An interview question arise a strong confusion in my mind i.e Lets see this program

#include "stdio.h"

int main()
{
    static int a=25;
    void cdecl conv1();
    void pascal conv2();
    conv1(a);
    conv2(a);
    return 0;
}

void cdecl conv1(int a,int b)
{
    printf("%d%d", a, b);
}

void pascal conv2(int a,int b)
{
    printf("\n%d%d", a, b);
}

Output is

25 0

0 25

But why? And how?

Can you briefly explain to me because I don't understand this program mentioned in UGC book.

Please help me to understand this concept more finely, so that I can better prepare for my interview.

Thanks for your precious time.

Answer 1

(As already hinted by Bo Persson, this has (probably) to do with the so-called calling convention.
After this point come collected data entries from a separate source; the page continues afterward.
Lemma isExclude_acct v now aging a fr c c' fr' : isExclude_source v now aging a fr c = Some (c', fr') ->
  (length (sourceList c') + fr' = length (sourceList c) + fr)%nat.
Proof.
  unfold isExclude_source. destruct (rtk_igmp_searchSourceEntry v a c); [|apply add_source_acct].
  intros; simplify_eq. by rewrite length_update_source.
Qed.

Lemma toInclude_acct v now aging a fr c c' fr' : toInclude_source v now aging a fr c = Some (c', fr') ->
  (length (sourceList c') + fr' = length (sourceList c) + fr)%nat.
Proof.
  unfold toInclude_source. destruct (rtk_igmp_searchSourceEntry v a c); [|apply add_source_acct].
  intros; simplify_eq. by rewrite length_update_source.
Qed.

Lemma toExclude_acct v now a fr c c' fr' b : toExclude_source v now a fr c = Some (c', fr', b) ->
  (length (sourceList c') + fr' = length (sourceList c) + fr)%nat.
Proof.
  unfold toExclude_source.
  destruct (exclude_mode now c), (rtk_igmp_searchSourceEntry v a c);
    try (destruct (add_source _ fr c) as [[? ?]|] eqn:E; [apply add_source_acct in E|]);
    intros; simplify_eq; rewrite ?length_update_source; lia.
Qed.

Lemma block_exclude_acct v now fast a fr c c' fr' b :
  block_exclude_source v now fast a fr c = Some (c', fr', b) ->
  (length (sourceList c') + fr' = length (sourceList c) + fr)%nat.
Proof.
  unfold block_exclude_source. destruct (rtk_igmp_searchSourceEntry v a c);
    try (destruct (add_source _ fr c) as [[? ?]|] eqn:E; [apply add_source_acct in E|]);
    intros; simplify_eq; rewrite ?length_update_source; lia.
Qed.

Lemma block_include_acct v now fast a fr c c' fr' b :
  block_include_source v now fast a fr c = Some (c', fr', b) ->
  (length (sourceList c') + fr' = length (sourceList c) + fr)%nat.
Proof.
  unfold block_include_source. destruct (rtk_igmp_searchSourceEntry v a c);
    intros; simplify_eq; rewrite ?length_update_source; lia.
Qed.

(** The source-list code of each handler accounts for its entries. *)
Lemma accounts_join t hdr ver : accounts (fun fr c =>
  let '(c, fr) := rtk_igmp_deleteSourceList fr (stamp hdr ver c) in (true, set_groupFilterTimer t c, fr)).
Proof. intros fr c ok c' fr' E. simplify_eq/=. lia. Qed.

Lemma accounts_flagged (f : nat -> clientEntry -> bool * clientEntry * nat) t g :
  accounts f -> (forall c, length (sourceList (g c)) = length (sourceList c)) ->
  accounts (fun fr c => match f fr (g c) with
                        | (true, c, fr) => let '(c, fr) := delete_flagged fr c in
                                           (true, set_groupFilterTimer t c, fr)
                        | out => out
                        end).
Proof.
  intros Hf Hg fr c ok c' fr' E. rewrite <- (Hg c).
  destruct (f fr (g c)) as [[[] c1] fr1] eqn:Ef; apply Hf in Ef; [|by simplify_eq].
  destruct (delete_flagged fr1 c1) as [c2 fr2] eqn:Ed. apply delete_flagged_acct in Ed.
  simplify_eq. simpl. lia.
Qed.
There is a nice explanation in Wikipedia x86 calling conventions.

Short summary: Different languages (resp. the compilers) may have different conventions in which order the arguments of a function are passed (e.g. on stack).

If you want to link object files where code is written in different languages, this can become an issue. Thus, some compilers have extensions to change the calling convention for function calls. (If nothing denoted the native is used, of course.)

---

Story Teller pointed out that (beside of the calling convention issue) there is something else in your sample code which is really suspicious.

The prototypes conv1() and conv2() in main have unspecified argument lists. This is allowed in C (elaborated e.g. in SO: C: Unspecified number of parameters - void foo()). Unfortunately, it prevents detection of wrong calling.

conv1() and conv2() have two parameters each. However, both are called in main() with one argument. This is undefined behavior.

(Thank you Story Teller to let me recognize this. The calling convention thing let me totally oversee this as well as the hint in Bo Perssons comment.)